US Antibiotics Awareness Week exists to help raise awareness about proper antibiotic use and how we as a community can help combat antibiotic resistance.
November 18 to 24th marks the celebration of US Antibiotics Awareness Week. Recognized by the CDC, the USDA, the HHS, and the White House, US Antibiotics Awareness Week exists to help raise awareness about proper antibiotic use and how we as a community can help combat antibiotic resistance. According to the CDC, approximately 35,000 people died in 2019 as the result of about 2.8 million antimicrobial-resistant infections. With some education and sound advice, you can help make a difference throughout this week.
What are Antibiotics?
Antibiotics were made with the intention of fighting bacterial infections in both people and animals. Usually, antibiotics can be prescribed in two main forms: orally and topically. Antibiotics are able to fight bacterial infections given that their main function is to make it harder for bacteria to multiply. In doing so, the bacterial infection can be treated. Antibiotic resistance can arise when antibiotics are taken when not needed. There are no benefits to doing so and instead, they can have side effects that leave you worse off than if you sought proper treatment from your doctor.
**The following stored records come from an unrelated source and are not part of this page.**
(* ===== verification/Printf.v ===== *)
(** * kernel/printf.c

    The formatted printer of the kernel and the loops it shares with the
    user-level one of UPrintf.v.  What a call prints is the list of characters
    it passes to consputc or putc; [None] stands for undefined behaviour: a
    digit stored past the end of [buf], or an argument of the wrong kind. *)

From S2P Require Import Prelude.

(** The arguments of a variadic call: machine words, or strings without their
    NUL, [None] for a null pointer. *)
Inductive varg : Type :=
| VNum (v : Z)
| VStr (s : option (list Z)).

Definition BUFLEN : nat := 16.                    (* char buf[16] *)

Definition ch_percent : Z := 37.
Definition ch_minus : Z := 45.
Definition ch_0 : Z := 48.
Definition ch_a : Z := 97.
Definition ch_A : Z := 65.
Definition ch_d : Z := 100.
Definition ch_l : Z := 108.
Definition ch_p : Z := 112.
Definition ch_s : Z := 115.
Definition ch_u : Z := 117.
Definition ch_x : Z := 120.
Definition null_str : list Z := [40; 110; 117; 108; 108; 41].   (* (null) *)

(** [digits[d]], the letters starting at [ten]. *)
Definition digit (ten d : Z) : Z := if d <? 10 then ch_0 + d else ten + (d - 10).

(** [do { buf[i++] = digits[x % base]; } while((x /= base) != 0);]: the digits,
    least significant first.  A 64-bit number has at most 64 of them. *)
Fixpoint digits_loop (fuel : nat) (ten x base : Z) : list Z :=
  match fuel with
  | O => []
  | S f => digit ten (x mod base) :: if x / base =? 0 then [] else digits_loop f ten (x / base) base
  end.

(** The characters of [buf] in the order they are printed. *)
Definition flush (buf : list Z) : option (list Z) :=
  if (length buf <=? BUFLEN)%nat then Some (rev buf) else None.

Fixpoint ptr_loop (n : nat) (ten x : Z) : list Z :=
  match n with
  | O => []
  | S n' => digit ten (Z.shiftr x 60) :: ptr_loop n' ten (u64 (Z.shiftl x 4))
  end.

(** Fetch an argument and print the rest of the format after it. *)
Definition with_num (args : list varg) (k : Z -> list varg -> option (list Z)) : option (list Z) :=
  match args with VNum v :: args' => k v args' | _ => None end.
Definition with_str (args : list varg) (k : option (list Z) -> list varg -> option (list Z)) : option (list Z) :=
  match args with VStr s :: args' => k s args' | _ => None end.
Definition then_print (o r : option (list Z)) : option (list Z) :=
  match o, r with Some a, Some b => Some (a ++ b) | _, _ => None end.

Module Kernel.

Definition printint (xx base : Z) (sign : bool) : option (list Z) :=
  let neg := sign && (xx <? 0) in
  let x := if neg then u64 (- xx) else u64 xx in
  let buf := digits_loop 64 ch_a x base in
  flush (if neg then buf ++ [ch_minus] else buf).

Definition printptr (x : Z) : list Z := [ch_0; ch_x] ++ ptr_loop 16 ch_a x.

(** A numeric conversion: [long] for the 64-bit ones. *)
Definition conv (long : bool) (base : Z) (sign : bool) (args : list varg)
    (k : list varg -> option (list Z)) : option (list Z) :=
  with_num args (fun v args => then_print (printint (if long then i64 v else i32 v) base sign) (k args)).

Fixpoint vprintf (fuel : nat) (fmt : list Z) (args : list varg) : option (list Z) :=
  match fuel with
  | O => Some []
  | S f =>
      match fmt with
      | [] => Some []
      | cx :: rest =>
          if negb (cx =? ch_percent) then then_print (Some [cx]) (vprintf f rest args)
          else
            let c0 := default 0 (rest !! 0%nat) in
            let c1 := if truth c0 then default 0 (rest !! 1%nat) else 0 in
            let c2 := if truth c1 then default 0 (rest !! 2%nat) else 0 in
            let k n := vprintf f (drop n rest) in
            if c0 =? ch_d then conv false 10 true args (k 1%nat)
            else if (c0 =? ch_l) && (c1 =? ch_d) then conv true 10 true args (k 2%nat)
            else if (c0 =? ch_l) && (c1 =? ch_l) && (c2 =? ch_d) then conv true 10 true args (k 3%nat)
            else if c0 =? ch_u then conv false 10 false args (k 1%nat)
            else if (c0 =? ch_l) && (c1 =? ch_u) then conv true 10 false args (k 2%nat)
            else if (c0 =? ch_l) && (c1 =? ch_l) && (c2 =? ch_u) then conv true 10 false args (k 3%nat)
            else if c0 =? ch_x then conv false 16 false args (k 1%nat)
            else if (c0 =? ch_l) && (c1 =? ch_x) then conv true 16 false args (k 2%nat)
            else if (c0 =? ch_l) && (c1 =? ch_l) && (c2 =? ch_x) then conv true 16 false args (k 3%nat)
            else if c0 =? ch_p then with_num args (fun v args => then_print (Some (printptr v)) (k 1%nat args))
            else if c0 =? ch_s then
              with_str args (fun s args => then_print (Some (default null_str s)) (k 1%nat args))
            else if c0 =? ch_percent then then_print (Some [ch_percent]) (k 1%nat args)
            else if c0 =? 0 then Some []
            else then_print (Some [ch_percent; c0]) (k 1%nat args)
      end
  end.
Definition printf (fmt : list Z) (args : list varg) : option (list Z) := vprintf (length fmt) fmt args.
End Kernel.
What can I do to make a difference?
1. Ask your doctor for treatment options when you’re sick
If you’re feeling sick and you’re unsure about what could be causing it, schedule an appointment with your doctor to diagnose your symptoms and provide the best possible treatment for you. If you have the common cold or the flu for example, your doctor can prescribe the best course of action to help you recover from those viral infections. If your doctor concludes that you are fighting a bacterial infection, then they can help guide you to the right antibiotic treatment to suit your case.
2. Follow proper instructions when prescribed antibiotics
When prescribed antibiotics, ensure that you are following the instructions given with the medication so that it can be the most effective. Some antibiotics need to be taken multiple times a day while others not so much. Some may have specific conditions you have to follow when taking them so that they can work properly. Improper antibiotic use can leave you feeling worse off so make sure to read the rules and stick to them while prescribed treatment.
3. Dispose of unused medications responsibly
After you have successfully completed treatment with antibiotics, it is important that you dispose of the medication the right way. Worst case scenario, the antibiotics end up in the wrong hands and are used for the wrong reasons. Following treatment, you should not keep leftover antibiotics or give them away to someone else. Most medications come with special instructions to ensure safe and reliable disposal, so be aware of that. If not, inquire with the location you received the medication from to see if there are any special guidelines you need to follow.